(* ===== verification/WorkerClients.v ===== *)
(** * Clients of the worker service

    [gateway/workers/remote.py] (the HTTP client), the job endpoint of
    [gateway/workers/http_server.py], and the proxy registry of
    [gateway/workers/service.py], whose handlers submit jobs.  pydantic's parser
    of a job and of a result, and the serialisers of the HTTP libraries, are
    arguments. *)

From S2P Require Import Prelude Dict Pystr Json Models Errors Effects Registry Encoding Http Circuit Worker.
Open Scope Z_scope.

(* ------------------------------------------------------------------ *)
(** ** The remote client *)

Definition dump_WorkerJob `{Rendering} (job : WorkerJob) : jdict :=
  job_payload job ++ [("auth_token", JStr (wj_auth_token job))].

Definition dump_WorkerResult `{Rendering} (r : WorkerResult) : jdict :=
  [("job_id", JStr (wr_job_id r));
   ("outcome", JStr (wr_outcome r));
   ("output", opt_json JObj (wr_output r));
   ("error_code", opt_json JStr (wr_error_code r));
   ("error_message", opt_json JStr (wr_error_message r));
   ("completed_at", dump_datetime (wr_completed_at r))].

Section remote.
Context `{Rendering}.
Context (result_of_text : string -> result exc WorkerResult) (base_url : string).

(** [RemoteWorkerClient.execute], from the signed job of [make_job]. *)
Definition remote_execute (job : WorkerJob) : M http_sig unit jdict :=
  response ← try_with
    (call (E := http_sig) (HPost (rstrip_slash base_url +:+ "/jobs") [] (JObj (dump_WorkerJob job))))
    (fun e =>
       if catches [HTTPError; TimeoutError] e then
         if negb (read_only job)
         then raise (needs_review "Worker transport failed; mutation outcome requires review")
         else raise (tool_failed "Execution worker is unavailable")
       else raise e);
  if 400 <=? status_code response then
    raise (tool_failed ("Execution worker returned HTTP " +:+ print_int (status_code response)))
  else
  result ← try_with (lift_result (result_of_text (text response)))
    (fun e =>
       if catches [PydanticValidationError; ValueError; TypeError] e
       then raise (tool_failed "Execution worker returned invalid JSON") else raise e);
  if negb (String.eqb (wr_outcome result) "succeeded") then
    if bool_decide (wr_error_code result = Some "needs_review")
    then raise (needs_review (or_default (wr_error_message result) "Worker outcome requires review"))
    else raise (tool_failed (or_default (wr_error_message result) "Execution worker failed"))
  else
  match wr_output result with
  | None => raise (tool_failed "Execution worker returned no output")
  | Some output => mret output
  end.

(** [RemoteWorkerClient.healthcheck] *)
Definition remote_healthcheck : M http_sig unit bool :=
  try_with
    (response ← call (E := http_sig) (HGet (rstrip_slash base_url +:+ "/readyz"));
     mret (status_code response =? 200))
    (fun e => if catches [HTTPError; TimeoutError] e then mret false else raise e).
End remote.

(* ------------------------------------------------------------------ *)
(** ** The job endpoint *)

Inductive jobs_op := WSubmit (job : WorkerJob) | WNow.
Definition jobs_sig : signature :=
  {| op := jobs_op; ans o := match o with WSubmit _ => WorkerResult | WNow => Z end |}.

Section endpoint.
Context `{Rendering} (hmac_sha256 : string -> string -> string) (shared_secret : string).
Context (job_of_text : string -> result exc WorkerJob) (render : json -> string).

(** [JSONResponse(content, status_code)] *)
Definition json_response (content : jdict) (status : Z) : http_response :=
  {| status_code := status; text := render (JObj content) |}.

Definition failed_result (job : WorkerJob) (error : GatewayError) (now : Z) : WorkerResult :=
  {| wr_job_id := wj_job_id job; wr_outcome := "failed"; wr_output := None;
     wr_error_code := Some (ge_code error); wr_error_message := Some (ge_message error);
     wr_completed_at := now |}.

* * *

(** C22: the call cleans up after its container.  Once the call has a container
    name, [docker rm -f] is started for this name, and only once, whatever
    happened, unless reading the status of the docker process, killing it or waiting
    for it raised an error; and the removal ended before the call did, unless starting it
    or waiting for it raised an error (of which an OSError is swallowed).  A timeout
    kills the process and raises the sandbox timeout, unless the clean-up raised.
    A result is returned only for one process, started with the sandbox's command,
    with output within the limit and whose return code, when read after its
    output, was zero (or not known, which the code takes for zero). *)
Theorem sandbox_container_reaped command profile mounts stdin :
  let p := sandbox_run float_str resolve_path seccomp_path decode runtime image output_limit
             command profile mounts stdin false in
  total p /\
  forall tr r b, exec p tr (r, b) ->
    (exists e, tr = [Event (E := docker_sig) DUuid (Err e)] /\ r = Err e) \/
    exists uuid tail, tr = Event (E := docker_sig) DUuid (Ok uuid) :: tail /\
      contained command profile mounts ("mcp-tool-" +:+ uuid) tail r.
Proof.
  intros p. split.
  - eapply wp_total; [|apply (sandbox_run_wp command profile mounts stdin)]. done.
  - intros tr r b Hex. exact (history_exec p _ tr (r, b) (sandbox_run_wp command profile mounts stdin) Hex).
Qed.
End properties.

* * *

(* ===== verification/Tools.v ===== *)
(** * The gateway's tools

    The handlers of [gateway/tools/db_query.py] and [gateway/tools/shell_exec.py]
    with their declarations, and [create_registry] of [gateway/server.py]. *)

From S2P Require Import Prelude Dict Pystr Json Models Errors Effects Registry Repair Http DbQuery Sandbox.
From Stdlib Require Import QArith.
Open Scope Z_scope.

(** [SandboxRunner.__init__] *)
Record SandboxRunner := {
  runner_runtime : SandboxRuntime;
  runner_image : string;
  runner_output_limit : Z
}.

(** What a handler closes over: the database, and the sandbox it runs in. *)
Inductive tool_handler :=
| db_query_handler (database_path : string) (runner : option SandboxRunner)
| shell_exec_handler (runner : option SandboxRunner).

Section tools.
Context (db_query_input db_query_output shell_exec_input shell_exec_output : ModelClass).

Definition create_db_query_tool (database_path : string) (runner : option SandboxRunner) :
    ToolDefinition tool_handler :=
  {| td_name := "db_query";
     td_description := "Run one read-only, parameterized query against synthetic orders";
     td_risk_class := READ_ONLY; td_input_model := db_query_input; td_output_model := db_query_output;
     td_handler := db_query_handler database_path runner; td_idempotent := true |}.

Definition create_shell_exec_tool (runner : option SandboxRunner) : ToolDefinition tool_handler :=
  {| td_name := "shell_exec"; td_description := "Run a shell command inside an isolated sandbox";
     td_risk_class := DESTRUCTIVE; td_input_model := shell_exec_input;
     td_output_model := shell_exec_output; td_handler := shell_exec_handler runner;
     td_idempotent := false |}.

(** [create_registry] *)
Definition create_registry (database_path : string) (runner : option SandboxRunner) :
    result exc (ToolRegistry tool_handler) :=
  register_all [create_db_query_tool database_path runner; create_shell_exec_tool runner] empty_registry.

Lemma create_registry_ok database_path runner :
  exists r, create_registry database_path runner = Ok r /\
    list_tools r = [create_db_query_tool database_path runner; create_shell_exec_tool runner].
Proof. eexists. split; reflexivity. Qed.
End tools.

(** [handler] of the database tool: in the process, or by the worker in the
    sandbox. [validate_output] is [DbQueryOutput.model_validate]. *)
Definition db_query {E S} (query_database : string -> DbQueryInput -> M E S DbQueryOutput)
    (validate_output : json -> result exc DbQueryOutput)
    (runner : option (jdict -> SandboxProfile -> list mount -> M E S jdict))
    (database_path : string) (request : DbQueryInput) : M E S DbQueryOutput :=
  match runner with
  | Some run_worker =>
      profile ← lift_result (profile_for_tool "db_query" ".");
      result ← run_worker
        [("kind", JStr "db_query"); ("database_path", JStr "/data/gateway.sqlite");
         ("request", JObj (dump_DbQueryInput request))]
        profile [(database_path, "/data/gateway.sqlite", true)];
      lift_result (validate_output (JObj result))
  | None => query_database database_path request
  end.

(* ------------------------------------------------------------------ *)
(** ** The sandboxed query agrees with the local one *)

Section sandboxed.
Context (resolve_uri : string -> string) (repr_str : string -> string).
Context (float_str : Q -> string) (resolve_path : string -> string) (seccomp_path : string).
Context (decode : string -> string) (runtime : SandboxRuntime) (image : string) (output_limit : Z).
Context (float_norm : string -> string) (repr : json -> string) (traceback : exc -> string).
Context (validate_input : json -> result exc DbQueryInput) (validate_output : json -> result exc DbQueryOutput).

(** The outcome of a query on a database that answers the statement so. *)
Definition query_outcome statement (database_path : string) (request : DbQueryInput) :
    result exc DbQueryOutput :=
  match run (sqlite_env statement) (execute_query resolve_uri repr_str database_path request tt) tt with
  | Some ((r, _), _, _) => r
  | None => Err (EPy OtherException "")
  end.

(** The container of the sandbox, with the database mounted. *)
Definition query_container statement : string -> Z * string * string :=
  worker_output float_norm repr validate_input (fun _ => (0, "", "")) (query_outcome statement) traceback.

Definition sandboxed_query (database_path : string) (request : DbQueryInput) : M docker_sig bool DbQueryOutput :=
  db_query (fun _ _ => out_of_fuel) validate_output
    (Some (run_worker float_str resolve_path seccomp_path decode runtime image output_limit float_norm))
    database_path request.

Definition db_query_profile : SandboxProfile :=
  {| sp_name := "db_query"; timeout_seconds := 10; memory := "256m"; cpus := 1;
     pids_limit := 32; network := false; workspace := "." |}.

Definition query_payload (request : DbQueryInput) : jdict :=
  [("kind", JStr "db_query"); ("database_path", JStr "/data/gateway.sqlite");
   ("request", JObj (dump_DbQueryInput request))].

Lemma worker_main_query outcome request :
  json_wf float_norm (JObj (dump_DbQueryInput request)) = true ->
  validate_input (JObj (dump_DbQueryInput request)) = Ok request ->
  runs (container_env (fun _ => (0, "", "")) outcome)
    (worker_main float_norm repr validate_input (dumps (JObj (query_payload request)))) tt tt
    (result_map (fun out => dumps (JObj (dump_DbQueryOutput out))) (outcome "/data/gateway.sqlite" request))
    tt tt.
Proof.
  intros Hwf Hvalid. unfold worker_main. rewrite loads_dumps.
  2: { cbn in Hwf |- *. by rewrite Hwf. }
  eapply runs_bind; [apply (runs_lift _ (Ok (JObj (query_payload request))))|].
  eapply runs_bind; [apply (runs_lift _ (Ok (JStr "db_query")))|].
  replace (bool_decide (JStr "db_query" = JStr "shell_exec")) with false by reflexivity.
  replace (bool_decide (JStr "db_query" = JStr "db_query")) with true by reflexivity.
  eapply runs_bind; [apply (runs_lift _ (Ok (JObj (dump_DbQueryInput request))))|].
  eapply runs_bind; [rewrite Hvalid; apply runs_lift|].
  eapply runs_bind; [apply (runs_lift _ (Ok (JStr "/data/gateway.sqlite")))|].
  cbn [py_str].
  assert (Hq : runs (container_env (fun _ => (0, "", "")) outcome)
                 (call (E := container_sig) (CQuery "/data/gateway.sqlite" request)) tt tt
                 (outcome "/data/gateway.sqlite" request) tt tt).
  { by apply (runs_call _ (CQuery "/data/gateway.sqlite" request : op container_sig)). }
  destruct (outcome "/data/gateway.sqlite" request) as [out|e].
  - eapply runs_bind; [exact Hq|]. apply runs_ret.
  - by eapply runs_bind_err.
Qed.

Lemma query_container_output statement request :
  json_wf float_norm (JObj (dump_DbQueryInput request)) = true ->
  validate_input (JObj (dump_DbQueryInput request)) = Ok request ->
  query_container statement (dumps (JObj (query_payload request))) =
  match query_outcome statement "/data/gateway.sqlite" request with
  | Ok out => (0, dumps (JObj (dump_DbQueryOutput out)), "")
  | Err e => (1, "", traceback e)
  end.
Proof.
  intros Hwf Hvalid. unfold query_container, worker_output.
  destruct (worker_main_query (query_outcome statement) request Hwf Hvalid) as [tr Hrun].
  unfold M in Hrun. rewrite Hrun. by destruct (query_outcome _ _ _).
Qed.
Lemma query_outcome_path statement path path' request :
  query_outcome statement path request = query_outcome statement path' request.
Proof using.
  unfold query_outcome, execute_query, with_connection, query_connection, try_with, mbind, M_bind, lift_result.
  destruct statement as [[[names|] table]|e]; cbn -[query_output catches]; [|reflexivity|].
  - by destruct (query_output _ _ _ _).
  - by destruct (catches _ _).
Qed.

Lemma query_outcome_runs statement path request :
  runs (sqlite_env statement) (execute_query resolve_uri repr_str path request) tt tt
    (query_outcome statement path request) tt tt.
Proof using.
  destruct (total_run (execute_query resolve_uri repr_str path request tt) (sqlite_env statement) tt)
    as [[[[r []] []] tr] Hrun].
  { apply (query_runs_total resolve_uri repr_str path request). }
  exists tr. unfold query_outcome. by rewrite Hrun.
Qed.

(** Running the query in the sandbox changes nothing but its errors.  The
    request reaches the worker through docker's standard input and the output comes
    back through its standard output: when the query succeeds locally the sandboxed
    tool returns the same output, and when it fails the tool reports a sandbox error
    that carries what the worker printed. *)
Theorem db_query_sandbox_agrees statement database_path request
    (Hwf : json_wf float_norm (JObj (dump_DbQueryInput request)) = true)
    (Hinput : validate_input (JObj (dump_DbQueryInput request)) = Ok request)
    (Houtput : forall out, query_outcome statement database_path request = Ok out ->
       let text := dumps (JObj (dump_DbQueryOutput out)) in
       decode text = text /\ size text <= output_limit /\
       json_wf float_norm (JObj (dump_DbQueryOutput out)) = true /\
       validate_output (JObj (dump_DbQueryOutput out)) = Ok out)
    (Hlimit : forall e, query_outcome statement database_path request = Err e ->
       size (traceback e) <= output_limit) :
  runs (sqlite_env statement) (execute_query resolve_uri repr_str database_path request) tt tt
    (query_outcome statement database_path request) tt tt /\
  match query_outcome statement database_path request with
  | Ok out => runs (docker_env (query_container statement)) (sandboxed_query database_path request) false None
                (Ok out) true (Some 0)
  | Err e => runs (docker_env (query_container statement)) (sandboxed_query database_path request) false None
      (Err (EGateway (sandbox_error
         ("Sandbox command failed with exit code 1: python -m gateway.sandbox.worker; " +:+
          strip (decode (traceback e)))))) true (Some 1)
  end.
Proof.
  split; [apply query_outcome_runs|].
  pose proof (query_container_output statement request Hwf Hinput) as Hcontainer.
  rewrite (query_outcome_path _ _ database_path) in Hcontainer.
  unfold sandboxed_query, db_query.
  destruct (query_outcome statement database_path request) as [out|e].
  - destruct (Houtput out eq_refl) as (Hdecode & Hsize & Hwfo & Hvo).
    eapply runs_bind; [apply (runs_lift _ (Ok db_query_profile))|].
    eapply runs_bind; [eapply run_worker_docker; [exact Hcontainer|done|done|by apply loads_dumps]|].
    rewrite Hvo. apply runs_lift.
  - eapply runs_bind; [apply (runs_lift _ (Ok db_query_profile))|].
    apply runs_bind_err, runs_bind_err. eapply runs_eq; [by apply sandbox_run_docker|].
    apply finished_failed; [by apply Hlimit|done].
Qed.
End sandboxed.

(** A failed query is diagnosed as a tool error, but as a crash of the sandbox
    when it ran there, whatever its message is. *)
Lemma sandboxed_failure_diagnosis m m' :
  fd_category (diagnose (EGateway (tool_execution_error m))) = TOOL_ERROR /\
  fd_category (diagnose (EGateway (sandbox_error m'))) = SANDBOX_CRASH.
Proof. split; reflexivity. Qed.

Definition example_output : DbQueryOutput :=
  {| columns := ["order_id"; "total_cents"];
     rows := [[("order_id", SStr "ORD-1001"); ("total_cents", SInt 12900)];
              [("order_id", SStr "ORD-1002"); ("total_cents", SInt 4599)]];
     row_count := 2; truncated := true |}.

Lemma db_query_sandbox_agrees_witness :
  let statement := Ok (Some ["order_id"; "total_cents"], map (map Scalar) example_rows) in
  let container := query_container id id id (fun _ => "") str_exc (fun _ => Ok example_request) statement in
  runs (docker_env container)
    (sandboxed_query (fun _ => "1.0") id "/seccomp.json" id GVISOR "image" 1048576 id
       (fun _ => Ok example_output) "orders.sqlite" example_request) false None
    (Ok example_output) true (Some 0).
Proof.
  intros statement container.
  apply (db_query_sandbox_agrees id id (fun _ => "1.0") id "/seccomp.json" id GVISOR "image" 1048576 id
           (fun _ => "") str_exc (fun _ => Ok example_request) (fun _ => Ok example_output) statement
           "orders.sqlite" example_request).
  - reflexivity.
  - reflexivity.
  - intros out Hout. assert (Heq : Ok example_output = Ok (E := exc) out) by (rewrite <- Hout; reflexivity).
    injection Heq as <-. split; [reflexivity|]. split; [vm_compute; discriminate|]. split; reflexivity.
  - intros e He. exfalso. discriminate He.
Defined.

> [What the exercise asks]: In the entries above, restate word for word the lines between the one holding "(Hinput : validate_input" and the one holding "(Ok out) true (Some 0)", inclusive, and nothing besides.

> [Final answer]:
    (Hinput : validate_input (JObj (dump_DbQueryInput request)) = Ok request)
    (Houtput : forall out, query_outcome statement database_path request = Ok out ->
       let text := dumps (JObj (dump_DbQueryOutput out)) in
       decode text = text /\ size text <= output_limit /\
       json_wf float_norm (JObj (dump_DbQueryOutput out)) = true /\
       validate_output (JObj (dump_DbQueryOutput out)) = Ok out)
    (Hlimit : forall e, query_outcome statement database_path request = Err e ->
       size (traceback e) <= output_limit) :
  runs (sqlite_env statement) (execute_query resolve_uri repr_str database_path request) tt tt
    (query_outcome statement database_path request) tt tt /\
  match query_outcome statement database_path request with
  | Ok out => runs (docker_env (query_container statement)) (sandboxed_query database_path request) false None
                (Ok out) true (Some 0)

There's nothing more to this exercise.